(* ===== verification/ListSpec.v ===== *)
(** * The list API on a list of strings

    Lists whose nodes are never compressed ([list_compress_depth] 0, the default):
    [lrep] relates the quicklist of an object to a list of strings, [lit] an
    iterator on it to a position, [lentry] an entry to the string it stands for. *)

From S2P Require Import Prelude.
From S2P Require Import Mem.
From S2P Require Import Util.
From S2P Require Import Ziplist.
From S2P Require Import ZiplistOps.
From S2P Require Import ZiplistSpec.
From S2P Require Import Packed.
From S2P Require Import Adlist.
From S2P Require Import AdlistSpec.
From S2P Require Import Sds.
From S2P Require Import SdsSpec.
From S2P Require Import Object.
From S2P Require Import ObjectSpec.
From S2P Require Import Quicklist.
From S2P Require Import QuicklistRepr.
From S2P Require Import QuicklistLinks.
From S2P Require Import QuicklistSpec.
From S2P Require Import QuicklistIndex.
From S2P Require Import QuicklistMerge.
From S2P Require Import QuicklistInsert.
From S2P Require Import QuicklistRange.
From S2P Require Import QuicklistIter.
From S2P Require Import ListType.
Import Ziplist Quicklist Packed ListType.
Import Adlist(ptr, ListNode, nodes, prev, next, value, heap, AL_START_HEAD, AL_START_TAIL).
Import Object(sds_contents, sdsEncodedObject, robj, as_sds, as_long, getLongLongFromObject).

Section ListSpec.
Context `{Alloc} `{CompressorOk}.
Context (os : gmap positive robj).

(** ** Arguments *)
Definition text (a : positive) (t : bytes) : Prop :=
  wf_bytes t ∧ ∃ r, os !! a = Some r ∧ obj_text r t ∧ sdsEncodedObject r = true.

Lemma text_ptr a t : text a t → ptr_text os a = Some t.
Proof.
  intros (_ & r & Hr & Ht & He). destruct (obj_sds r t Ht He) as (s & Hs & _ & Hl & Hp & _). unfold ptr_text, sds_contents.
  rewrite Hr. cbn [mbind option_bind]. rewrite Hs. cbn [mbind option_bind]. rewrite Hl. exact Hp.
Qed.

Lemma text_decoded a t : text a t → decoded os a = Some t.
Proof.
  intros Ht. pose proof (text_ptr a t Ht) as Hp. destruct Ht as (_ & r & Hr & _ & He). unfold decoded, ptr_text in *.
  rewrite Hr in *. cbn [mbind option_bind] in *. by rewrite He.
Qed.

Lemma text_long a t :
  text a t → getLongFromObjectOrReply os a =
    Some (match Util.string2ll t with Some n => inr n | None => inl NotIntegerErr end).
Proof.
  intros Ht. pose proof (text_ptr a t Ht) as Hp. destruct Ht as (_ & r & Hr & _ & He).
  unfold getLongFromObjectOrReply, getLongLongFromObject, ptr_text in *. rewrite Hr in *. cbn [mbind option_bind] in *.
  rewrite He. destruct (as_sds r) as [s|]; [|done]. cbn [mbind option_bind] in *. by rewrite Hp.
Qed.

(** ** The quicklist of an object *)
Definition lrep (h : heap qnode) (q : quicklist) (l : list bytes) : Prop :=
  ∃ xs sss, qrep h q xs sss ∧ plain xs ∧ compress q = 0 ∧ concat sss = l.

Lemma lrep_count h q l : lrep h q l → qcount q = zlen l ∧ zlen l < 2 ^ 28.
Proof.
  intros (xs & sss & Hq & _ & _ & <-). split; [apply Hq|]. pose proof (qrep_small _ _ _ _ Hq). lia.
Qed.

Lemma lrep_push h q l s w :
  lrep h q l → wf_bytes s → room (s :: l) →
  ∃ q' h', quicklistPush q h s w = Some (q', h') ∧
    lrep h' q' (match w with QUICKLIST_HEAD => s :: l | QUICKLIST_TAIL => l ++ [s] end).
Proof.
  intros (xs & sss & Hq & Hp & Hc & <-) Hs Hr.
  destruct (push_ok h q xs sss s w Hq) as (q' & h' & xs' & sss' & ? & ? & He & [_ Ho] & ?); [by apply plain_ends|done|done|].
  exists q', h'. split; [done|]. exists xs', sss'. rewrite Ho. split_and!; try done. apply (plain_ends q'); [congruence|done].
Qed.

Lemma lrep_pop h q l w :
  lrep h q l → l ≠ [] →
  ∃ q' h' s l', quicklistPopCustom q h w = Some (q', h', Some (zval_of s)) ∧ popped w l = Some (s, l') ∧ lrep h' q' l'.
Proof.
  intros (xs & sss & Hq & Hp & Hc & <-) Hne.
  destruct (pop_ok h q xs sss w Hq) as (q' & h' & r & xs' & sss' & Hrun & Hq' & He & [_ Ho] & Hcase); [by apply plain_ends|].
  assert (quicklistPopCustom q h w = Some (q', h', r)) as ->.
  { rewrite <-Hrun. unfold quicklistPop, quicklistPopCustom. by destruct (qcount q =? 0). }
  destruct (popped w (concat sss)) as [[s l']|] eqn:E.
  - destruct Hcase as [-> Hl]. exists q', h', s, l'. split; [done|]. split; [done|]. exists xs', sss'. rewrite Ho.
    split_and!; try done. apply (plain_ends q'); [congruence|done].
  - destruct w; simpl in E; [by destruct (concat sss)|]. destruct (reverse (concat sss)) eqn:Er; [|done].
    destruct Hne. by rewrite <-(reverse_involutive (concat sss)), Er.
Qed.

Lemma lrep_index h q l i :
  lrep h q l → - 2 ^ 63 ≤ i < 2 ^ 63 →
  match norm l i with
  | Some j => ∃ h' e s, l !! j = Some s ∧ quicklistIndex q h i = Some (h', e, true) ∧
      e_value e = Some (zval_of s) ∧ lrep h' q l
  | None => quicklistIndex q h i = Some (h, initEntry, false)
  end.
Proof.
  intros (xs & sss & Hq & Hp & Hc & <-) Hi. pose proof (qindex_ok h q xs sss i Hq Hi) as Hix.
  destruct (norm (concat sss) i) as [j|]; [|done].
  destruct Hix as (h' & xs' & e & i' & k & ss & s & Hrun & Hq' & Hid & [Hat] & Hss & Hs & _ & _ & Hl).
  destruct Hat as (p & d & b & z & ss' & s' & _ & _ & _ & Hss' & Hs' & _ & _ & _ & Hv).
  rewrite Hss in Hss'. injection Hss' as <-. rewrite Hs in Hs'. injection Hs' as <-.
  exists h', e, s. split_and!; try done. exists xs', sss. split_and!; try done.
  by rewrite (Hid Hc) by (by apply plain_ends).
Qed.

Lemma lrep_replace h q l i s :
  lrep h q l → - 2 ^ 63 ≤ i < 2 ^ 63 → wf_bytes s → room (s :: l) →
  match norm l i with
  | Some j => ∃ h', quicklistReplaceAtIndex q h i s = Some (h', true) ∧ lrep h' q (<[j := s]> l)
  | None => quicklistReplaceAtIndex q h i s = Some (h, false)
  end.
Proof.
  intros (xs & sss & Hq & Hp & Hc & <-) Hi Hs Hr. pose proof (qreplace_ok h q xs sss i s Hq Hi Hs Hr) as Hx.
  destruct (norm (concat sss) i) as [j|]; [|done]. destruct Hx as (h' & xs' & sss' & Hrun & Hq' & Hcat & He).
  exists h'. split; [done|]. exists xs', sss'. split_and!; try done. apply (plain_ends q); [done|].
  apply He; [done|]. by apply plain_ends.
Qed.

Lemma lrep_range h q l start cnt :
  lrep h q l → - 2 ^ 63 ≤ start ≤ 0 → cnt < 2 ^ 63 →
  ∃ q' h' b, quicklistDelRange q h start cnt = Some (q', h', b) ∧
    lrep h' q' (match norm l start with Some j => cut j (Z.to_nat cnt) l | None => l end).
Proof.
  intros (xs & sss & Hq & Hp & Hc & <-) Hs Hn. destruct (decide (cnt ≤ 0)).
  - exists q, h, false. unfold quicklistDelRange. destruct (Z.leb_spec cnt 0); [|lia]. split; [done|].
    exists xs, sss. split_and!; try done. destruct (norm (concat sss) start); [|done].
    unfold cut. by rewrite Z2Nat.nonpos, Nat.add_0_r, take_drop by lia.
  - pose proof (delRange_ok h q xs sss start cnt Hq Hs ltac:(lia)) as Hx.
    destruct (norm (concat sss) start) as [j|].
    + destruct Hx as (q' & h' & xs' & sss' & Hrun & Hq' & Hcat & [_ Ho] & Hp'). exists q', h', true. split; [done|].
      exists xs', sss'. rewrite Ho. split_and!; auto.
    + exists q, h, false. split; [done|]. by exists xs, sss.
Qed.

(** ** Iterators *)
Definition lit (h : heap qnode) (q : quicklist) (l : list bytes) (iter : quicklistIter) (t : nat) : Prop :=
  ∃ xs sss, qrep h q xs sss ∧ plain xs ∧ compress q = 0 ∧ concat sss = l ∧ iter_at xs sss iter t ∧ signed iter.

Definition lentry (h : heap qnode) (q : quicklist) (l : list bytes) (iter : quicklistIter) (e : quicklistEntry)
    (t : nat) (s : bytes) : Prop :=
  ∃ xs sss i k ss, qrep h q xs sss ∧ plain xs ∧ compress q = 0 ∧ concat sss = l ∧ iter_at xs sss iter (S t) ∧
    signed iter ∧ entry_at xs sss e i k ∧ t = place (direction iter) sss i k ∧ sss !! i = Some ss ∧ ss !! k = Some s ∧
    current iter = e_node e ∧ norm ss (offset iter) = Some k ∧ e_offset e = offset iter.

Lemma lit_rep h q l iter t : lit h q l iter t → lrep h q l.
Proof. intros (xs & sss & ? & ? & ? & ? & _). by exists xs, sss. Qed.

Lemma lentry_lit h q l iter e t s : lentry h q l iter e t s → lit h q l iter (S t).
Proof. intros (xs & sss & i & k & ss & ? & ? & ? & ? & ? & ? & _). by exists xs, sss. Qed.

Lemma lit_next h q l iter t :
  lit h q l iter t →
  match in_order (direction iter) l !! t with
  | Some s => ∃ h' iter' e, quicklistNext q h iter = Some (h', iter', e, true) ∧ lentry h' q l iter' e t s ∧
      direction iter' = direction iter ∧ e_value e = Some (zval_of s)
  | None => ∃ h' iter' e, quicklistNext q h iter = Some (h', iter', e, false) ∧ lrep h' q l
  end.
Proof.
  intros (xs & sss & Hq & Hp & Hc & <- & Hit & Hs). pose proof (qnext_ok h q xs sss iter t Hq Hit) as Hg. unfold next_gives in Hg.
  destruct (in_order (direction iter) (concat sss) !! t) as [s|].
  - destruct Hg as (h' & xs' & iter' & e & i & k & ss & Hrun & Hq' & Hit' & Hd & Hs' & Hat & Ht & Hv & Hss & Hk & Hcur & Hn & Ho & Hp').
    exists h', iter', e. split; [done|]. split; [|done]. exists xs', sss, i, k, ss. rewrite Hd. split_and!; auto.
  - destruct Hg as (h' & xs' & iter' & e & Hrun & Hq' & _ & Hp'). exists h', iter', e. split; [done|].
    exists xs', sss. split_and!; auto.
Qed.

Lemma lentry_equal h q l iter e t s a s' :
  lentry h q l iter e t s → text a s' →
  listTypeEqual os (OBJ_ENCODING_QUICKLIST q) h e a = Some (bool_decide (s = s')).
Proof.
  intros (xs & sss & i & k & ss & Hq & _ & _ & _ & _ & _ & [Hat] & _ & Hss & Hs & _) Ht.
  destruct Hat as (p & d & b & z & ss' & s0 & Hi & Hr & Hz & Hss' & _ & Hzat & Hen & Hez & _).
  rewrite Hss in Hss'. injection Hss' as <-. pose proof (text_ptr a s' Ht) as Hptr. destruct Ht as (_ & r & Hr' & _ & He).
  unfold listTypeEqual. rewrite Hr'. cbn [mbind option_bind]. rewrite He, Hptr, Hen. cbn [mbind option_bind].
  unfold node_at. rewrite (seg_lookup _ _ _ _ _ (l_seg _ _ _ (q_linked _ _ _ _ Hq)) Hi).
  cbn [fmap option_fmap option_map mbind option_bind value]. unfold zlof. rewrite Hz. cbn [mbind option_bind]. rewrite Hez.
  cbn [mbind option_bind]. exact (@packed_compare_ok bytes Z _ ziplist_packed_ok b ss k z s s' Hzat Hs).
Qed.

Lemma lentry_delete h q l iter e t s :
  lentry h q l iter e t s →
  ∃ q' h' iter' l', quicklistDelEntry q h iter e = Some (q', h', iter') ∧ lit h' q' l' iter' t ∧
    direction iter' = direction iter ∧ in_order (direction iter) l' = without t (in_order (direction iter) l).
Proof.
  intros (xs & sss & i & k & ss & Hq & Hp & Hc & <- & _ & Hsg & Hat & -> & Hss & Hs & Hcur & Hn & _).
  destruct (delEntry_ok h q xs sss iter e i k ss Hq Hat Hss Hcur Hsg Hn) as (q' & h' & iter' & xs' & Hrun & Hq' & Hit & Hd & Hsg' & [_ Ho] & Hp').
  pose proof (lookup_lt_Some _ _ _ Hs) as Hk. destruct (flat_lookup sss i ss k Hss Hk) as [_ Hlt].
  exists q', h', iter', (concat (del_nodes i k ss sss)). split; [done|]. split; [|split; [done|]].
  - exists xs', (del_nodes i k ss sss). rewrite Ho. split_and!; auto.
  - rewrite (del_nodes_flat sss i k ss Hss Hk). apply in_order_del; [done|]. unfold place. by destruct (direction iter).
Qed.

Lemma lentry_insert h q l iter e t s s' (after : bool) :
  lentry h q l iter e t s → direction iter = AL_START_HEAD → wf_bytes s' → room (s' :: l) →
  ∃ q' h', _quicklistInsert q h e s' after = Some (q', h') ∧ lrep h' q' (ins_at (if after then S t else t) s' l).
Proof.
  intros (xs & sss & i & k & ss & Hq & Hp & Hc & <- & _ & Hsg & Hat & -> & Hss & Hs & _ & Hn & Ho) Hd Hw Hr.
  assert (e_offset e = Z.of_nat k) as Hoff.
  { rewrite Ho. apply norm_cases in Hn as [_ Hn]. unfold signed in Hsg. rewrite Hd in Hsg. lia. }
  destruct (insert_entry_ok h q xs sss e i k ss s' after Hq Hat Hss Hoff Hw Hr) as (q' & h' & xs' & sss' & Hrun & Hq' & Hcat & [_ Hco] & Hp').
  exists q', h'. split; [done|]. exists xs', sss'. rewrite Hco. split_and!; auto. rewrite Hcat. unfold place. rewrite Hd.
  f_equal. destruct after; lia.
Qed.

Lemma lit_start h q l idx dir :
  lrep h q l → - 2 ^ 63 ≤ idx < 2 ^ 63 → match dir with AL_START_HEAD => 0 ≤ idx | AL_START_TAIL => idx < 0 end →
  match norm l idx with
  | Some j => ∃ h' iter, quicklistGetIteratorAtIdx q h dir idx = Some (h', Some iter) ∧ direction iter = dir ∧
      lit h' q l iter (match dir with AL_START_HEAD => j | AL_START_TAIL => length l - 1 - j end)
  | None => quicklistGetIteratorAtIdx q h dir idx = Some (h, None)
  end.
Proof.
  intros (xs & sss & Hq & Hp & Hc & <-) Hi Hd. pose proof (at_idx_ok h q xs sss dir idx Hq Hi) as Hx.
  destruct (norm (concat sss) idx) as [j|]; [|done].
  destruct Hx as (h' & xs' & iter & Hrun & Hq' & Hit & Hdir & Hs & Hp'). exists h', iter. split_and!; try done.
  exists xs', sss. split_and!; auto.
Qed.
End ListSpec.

--

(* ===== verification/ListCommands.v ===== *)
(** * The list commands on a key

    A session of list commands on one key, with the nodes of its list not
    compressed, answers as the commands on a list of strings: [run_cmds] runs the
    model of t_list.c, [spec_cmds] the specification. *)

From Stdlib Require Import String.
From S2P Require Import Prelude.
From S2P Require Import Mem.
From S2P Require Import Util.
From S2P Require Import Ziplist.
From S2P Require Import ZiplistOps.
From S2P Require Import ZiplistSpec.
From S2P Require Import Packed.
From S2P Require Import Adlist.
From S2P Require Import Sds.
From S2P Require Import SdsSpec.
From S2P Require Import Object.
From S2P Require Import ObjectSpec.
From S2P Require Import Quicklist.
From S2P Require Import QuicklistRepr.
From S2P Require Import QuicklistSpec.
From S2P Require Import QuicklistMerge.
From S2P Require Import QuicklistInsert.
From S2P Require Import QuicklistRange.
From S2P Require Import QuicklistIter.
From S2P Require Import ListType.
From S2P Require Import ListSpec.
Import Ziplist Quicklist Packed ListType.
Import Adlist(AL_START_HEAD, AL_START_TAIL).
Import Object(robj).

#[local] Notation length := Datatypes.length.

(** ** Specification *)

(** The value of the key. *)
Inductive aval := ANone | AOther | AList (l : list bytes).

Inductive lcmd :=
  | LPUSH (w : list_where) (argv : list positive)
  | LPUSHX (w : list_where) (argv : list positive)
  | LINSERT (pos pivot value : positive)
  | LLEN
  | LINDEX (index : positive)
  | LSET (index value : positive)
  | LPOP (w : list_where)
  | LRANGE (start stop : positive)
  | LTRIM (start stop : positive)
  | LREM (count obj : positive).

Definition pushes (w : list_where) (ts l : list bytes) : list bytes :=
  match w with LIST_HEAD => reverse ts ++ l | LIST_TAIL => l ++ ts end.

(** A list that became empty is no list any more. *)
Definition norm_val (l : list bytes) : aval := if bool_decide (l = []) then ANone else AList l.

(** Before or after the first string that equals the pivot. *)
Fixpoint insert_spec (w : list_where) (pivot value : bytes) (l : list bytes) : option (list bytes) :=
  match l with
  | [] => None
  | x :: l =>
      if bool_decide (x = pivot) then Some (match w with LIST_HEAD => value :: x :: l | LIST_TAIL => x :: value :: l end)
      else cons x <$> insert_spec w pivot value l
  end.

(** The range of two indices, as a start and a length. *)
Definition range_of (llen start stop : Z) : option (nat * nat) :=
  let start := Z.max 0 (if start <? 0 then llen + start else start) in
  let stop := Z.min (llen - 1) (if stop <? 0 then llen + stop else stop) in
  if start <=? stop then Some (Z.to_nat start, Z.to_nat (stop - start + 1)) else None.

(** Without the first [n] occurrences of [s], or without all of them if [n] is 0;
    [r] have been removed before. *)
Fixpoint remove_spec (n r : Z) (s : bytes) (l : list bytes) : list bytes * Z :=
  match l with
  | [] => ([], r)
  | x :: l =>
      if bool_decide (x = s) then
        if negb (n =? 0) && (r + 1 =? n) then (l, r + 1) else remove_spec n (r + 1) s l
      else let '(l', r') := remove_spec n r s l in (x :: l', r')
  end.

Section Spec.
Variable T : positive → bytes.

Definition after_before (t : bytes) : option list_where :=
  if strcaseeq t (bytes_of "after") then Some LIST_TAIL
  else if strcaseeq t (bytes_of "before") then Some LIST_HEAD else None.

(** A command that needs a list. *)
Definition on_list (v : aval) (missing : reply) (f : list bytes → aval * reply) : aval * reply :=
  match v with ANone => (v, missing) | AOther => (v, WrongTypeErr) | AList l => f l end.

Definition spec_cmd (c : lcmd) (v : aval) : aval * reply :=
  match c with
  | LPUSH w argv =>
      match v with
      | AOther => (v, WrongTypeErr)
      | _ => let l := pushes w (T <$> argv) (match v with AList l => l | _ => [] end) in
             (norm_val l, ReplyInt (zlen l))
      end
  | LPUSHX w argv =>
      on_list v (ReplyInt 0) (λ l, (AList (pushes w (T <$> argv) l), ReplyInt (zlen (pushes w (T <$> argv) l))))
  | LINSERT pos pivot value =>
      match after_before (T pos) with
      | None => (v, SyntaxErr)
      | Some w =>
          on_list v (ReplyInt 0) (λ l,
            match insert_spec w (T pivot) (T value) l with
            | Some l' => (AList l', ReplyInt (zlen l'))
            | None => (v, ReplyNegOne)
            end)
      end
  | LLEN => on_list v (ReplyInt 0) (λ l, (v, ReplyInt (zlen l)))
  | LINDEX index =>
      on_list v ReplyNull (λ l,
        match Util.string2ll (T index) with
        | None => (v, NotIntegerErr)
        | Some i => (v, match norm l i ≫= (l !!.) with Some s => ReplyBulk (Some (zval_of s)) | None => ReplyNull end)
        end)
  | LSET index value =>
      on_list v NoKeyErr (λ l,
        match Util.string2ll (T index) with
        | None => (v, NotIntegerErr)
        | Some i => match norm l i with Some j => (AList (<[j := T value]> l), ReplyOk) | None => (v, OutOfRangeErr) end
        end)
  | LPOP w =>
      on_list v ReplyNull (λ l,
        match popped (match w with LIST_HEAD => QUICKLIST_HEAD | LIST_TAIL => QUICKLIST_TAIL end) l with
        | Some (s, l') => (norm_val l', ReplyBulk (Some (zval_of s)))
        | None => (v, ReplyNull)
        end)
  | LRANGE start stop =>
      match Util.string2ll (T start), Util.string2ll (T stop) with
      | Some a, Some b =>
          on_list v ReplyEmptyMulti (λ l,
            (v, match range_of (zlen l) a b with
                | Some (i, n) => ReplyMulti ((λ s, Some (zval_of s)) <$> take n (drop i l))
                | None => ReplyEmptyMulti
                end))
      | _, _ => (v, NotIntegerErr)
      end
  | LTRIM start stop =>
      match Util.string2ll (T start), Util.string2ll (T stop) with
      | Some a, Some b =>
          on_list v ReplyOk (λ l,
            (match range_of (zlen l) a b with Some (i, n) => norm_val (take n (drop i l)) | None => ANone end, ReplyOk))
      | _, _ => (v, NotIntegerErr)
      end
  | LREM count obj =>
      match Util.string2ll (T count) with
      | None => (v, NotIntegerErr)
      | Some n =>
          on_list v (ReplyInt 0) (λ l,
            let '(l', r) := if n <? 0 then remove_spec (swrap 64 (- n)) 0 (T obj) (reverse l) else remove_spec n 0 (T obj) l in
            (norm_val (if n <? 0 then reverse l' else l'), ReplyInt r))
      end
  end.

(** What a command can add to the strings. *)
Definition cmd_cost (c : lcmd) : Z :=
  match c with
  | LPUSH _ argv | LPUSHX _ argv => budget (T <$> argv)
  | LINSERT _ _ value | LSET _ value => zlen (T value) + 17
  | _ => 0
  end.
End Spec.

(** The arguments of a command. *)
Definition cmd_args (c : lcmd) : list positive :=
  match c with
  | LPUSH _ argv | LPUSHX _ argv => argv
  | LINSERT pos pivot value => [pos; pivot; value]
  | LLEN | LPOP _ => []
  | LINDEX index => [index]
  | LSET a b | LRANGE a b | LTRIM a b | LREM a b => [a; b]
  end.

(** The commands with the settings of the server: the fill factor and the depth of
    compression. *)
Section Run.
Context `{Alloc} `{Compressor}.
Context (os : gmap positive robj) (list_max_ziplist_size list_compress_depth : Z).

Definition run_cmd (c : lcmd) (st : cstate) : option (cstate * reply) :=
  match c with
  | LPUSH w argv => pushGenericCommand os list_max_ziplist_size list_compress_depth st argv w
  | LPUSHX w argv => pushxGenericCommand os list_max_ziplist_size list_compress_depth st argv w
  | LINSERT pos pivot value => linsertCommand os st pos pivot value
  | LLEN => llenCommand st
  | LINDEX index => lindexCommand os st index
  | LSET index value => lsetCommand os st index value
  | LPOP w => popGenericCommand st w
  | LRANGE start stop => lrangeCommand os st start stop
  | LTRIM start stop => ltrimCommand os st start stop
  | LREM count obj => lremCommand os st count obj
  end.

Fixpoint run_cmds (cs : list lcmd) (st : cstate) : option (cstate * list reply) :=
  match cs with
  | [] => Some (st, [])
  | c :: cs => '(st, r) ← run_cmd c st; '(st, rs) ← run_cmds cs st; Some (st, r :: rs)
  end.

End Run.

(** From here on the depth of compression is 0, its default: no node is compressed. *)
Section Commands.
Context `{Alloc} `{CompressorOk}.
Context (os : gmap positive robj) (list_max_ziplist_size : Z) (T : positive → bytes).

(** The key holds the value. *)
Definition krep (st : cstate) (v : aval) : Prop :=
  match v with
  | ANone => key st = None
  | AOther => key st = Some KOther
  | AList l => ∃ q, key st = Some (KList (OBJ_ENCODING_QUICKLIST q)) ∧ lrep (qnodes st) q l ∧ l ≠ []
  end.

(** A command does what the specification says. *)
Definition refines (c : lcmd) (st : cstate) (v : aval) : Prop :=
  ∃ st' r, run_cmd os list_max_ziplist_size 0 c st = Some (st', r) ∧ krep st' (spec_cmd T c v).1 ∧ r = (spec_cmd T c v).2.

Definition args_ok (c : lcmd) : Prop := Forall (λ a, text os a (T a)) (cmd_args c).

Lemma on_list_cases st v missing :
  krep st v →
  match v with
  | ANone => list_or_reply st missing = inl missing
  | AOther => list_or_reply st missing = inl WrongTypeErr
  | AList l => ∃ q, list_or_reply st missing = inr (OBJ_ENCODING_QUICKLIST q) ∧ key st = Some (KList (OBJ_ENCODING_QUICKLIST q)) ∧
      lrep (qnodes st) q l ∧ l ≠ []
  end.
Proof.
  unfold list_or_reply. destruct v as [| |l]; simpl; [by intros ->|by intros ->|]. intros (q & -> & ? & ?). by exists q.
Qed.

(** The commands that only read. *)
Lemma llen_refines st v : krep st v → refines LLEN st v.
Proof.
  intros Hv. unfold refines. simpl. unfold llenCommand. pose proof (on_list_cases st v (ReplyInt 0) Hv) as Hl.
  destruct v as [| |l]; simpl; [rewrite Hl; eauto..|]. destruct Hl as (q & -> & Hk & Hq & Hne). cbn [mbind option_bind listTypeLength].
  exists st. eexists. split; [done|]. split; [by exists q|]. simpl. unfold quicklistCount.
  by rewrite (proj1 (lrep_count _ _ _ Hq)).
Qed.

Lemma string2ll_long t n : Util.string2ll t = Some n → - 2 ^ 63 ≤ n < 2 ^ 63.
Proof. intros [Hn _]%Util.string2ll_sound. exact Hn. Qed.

▸ WHAT NEEDS TO BE DONE: Return exactly, and only, the lines above starting at the line that contains "destruct (norm (concat sss) idx)" and ending at the line that contains "End ListSpec.".

▸ WRITTEN RESPONSE:
  destruct (norm (concat sss) idx) as [j|]; [|done].
  destruct Hx as (h' & xs' & iter & Hrun & Hq' & Hit & Hdir & Hs & Hp'). exists h', iter. split_and!; try done.
  exists xs', sss. split_and!; auto.
Qed.
End ListSpec.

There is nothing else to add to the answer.